▶ Task brief: What is needed here is every line of the records that includes "session".

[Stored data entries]
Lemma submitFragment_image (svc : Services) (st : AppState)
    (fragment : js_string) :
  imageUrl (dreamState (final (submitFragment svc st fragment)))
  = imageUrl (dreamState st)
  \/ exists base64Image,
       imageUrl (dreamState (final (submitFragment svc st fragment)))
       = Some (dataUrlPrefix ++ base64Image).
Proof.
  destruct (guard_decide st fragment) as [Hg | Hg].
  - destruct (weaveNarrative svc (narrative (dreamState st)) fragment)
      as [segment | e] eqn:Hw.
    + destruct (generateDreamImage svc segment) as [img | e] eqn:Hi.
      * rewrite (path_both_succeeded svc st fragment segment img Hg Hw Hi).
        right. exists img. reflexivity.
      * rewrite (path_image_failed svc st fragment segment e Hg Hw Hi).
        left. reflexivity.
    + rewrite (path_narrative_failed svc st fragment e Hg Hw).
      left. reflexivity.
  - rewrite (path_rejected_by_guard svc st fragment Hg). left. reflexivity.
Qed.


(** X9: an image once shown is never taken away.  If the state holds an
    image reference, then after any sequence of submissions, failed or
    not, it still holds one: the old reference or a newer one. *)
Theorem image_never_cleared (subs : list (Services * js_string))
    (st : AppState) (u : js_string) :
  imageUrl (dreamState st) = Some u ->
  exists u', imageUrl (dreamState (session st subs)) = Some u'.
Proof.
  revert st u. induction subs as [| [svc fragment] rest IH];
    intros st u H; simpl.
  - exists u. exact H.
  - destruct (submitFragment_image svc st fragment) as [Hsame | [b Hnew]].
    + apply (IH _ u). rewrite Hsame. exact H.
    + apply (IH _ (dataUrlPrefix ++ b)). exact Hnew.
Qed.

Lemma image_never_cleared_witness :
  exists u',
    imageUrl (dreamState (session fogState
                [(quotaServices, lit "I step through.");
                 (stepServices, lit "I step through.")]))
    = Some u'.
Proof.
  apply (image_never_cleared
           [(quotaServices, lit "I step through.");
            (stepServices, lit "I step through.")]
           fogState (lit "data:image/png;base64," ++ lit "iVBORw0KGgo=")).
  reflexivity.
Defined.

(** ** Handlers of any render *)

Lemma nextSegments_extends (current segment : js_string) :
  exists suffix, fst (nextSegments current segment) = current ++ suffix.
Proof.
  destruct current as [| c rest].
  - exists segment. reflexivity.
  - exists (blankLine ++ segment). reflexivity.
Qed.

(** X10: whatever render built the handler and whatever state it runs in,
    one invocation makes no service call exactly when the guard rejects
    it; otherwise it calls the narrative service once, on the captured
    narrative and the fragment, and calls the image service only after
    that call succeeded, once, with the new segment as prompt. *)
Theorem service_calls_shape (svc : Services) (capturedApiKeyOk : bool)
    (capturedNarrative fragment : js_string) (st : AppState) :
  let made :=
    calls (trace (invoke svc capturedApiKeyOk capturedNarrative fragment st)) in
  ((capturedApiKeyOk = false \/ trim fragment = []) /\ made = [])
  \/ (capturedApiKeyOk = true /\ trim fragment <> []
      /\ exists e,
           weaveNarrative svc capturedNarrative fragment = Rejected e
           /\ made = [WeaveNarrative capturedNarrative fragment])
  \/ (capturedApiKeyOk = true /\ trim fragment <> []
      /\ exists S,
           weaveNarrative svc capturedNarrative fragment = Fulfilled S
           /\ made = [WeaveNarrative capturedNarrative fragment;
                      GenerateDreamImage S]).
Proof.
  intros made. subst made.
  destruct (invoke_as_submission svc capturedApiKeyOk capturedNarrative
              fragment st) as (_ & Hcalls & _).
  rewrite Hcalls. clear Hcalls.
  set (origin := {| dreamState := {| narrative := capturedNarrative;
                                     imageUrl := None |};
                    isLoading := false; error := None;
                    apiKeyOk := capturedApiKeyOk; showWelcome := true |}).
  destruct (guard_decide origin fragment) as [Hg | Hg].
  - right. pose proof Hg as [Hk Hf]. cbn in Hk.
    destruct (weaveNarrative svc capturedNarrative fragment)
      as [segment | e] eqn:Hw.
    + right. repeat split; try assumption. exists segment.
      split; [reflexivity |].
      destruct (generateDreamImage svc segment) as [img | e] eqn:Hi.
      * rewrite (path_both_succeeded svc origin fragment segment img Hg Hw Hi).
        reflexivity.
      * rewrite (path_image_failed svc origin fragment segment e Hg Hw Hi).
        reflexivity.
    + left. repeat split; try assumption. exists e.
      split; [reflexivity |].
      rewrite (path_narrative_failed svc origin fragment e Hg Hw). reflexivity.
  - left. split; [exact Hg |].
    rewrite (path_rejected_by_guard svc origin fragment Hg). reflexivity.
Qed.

--

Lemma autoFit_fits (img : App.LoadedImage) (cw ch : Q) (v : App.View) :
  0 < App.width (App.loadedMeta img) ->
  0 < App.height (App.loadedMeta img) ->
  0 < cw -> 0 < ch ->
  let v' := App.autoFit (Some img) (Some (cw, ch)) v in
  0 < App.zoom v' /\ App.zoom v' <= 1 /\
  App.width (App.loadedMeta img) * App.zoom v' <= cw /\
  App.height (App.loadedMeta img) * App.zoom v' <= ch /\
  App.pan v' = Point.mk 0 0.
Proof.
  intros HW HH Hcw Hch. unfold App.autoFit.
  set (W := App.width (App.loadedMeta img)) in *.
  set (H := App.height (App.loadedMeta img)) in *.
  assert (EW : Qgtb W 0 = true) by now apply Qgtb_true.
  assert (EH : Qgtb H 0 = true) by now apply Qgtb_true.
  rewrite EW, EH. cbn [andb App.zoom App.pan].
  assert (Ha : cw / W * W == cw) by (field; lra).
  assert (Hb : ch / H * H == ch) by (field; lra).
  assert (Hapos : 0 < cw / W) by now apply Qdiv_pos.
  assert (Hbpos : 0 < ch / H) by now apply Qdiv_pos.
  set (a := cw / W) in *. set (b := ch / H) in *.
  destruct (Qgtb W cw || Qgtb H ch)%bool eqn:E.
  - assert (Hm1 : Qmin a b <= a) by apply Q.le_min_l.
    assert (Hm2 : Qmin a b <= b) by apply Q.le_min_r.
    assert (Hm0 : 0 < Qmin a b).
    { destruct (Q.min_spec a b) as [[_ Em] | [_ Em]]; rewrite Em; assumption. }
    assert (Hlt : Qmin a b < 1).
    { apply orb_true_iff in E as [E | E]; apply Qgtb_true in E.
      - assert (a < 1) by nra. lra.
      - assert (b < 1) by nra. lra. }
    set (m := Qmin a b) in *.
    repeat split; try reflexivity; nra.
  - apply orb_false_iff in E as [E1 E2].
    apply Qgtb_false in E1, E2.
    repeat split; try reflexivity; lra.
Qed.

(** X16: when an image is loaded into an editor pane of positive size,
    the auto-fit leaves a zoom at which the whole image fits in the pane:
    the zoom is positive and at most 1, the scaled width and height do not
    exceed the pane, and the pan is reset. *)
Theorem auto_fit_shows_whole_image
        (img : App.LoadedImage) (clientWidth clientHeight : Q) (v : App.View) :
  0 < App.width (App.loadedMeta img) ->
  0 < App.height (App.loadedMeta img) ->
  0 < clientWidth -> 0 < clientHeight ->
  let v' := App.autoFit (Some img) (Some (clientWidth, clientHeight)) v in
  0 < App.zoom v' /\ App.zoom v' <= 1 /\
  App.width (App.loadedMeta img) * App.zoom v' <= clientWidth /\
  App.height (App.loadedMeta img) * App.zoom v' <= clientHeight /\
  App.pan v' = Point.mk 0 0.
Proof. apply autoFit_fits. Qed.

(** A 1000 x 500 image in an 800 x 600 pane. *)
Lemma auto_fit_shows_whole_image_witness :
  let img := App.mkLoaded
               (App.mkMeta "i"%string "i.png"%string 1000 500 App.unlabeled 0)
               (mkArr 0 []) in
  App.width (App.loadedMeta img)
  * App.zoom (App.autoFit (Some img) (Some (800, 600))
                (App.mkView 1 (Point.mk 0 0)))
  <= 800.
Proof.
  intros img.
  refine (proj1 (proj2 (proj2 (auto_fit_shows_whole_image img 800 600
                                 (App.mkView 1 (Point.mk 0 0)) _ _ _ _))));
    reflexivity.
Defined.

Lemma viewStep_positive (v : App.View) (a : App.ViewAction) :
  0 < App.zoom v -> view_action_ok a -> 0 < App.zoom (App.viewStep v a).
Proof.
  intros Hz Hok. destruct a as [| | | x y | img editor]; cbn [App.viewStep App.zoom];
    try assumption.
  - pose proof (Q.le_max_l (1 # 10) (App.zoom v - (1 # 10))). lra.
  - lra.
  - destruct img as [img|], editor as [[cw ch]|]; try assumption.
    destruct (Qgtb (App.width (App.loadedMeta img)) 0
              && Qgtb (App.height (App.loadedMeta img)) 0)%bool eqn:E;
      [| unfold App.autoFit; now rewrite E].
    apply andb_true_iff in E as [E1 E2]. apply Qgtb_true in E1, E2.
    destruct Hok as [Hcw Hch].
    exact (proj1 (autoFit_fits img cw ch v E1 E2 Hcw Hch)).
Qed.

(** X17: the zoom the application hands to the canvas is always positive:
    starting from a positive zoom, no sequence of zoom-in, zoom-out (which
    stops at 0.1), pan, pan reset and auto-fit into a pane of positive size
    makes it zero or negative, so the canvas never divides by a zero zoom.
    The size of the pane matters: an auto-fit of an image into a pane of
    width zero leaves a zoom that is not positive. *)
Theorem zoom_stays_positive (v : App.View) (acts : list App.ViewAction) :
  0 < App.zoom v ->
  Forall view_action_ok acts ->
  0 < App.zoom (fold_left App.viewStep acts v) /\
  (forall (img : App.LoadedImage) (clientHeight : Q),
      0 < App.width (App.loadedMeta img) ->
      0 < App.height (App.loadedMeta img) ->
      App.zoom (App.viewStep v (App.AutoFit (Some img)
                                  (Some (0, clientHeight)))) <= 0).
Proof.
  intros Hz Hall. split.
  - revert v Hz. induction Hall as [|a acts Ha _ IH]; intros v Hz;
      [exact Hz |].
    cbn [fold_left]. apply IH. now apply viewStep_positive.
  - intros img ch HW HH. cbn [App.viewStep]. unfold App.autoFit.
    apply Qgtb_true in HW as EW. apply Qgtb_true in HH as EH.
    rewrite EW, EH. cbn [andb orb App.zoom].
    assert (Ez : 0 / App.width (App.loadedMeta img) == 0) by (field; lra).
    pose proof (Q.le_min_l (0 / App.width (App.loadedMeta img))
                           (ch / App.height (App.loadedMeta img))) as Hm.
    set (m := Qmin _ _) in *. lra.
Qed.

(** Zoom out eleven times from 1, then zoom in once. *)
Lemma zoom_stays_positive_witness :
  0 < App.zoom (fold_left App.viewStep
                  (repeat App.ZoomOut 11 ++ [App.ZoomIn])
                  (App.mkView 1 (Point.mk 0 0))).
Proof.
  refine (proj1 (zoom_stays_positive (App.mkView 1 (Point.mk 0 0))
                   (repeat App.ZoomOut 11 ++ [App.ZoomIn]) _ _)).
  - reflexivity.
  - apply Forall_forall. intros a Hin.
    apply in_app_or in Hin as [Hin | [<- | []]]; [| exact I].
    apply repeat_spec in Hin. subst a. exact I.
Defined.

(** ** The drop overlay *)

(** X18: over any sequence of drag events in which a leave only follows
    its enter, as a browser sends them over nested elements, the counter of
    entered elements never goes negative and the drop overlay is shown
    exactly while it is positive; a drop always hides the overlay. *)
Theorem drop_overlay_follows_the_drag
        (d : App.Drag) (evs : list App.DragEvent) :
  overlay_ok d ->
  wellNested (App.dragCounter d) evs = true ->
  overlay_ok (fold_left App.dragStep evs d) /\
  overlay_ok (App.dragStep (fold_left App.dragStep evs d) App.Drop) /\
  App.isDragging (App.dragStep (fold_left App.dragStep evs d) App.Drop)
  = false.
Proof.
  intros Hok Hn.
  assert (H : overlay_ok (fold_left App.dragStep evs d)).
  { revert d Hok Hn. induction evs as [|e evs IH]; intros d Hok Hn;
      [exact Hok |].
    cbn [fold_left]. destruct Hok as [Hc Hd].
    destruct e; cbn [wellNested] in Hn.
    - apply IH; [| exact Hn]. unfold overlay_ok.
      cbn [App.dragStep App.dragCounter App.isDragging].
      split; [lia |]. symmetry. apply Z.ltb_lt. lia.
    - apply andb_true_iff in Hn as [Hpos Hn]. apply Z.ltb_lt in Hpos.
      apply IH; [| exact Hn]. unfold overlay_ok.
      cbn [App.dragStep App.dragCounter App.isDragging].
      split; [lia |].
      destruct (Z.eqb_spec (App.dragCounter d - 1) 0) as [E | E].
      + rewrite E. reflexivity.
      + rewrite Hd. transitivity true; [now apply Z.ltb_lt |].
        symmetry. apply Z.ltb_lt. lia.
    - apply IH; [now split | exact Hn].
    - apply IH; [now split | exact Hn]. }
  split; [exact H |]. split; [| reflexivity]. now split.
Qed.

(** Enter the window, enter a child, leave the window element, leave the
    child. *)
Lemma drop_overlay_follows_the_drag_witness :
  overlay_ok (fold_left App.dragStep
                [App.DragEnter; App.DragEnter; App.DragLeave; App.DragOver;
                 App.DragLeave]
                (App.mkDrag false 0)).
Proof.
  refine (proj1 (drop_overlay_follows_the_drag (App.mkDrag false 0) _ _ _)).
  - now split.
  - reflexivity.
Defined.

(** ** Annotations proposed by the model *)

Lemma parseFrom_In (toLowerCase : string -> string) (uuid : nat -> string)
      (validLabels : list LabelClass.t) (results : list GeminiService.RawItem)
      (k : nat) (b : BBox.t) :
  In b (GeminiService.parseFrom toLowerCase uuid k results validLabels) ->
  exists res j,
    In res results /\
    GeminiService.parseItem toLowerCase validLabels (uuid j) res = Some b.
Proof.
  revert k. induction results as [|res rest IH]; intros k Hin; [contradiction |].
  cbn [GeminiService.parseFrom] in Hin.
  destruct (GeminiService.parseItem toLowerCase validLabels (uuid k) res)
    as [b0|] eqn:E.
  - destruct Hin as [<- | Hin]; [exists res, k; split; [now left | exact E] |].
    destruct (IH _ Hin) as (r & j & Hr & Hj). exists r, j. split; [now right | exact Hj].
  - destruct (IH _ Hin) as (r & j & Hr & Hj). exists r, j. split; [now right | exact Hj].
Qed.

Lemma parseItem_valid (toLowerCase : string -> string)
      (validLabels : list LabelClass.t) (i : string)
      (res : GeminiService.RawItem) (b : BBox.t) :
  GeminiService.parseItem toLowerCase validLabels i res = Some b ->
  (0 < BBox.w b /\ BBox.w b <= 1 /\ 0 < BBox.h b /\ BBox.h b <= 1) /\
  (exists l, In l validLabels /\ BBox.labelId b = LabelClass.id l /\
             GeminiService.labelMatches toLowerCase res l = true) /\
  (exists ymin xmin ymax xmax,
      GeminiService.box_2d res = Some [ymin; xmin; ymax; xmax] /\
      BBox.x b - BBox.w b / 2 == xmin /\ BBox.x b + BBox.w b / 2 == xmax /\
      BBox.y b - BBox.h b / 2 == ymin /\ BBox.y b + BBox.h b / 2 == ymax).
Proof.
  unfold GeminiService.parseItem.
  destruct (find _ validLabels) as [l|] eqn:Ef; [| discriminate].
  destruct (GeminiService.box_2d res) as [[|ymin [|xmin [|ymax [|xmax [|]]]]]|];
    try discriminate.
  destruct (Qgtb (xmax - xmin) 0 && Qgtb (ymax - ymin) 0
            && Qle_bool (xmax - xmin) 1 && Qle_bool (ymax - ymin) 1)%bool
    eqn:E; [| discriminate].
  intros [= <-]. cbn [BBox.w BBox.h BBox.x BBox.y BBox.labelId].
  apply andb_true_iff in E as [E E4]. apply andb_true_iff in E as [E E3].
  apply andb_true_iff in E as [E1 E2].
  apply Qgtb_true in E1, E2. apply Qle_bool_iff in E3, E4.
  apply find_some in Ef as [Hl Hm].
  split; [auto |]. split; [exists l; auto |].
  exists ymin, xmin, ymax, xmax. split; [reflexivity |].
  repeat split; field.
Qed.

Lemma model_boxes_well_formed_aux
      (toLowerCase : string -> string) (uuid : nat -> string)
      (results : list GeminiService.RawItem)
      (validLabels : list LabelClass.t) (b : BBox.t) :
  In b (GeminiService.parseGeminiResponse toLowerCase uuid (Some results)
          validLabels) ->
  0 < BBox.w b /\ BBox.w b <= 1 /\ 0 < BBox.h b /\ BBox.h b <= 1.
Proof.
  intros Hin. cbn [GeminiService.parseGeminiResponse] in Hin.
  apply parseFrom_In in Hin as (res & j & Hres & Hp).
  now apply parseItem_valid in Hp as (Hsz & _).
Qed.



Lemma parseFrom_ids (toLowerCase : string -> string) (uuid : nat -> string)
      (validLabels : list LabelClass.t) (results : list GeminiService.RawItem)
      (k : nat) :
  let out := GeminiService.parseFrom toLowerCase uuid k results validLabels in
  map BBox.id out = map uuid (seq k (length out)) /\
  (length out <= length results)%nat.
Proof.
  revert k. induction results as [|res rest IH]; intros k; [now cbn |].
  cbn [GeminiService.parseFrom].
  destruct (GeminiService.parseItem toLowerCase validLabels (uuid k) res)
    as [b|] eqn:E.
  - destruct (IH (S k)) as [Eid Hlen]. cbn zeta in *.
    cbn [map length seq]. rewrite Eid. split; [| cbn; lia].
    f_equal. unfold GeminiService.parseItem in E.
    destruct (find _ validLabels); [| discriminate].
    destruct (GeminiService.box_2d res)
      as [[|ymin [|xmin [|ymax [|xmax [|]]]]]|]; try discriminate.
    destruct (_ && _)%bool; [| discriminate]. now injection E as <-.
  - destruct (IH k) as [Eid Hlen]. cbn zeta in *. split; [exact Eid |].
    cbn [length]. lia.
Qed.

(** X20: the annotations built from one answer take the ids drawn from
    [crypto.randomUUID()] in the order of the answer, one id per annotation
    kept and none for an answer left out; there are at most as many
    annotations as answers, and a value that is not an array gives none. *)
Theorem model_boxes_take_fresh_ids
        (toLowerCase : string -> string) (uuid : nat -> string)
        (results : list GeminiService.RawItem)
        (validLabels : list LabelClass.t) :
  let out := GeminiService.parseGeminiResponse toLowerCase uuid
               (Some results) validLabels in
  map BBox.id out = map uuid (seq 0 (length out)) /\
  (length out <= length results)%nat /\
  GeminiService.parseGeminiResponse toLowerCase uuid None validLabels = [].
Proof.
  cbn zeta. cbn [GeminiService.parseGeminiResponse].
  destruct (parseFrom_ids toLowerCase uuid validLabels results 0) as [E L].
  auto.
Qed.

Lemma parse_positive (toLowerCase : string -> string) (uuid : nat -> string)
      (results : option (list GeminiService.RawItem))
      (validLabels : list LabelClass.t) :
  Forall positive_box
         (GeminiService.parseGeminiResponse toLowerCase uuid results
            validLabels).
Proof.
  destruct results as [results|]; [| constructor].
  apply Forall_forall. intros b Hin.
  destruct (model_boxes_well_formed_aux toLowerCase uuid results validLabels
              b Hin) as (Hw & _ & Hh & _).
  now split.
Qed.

▶ Finished task:
  exists u', imageUrl (dreamState (session st subs)) = Some u'.
    imageUrl (dreamState (session fogState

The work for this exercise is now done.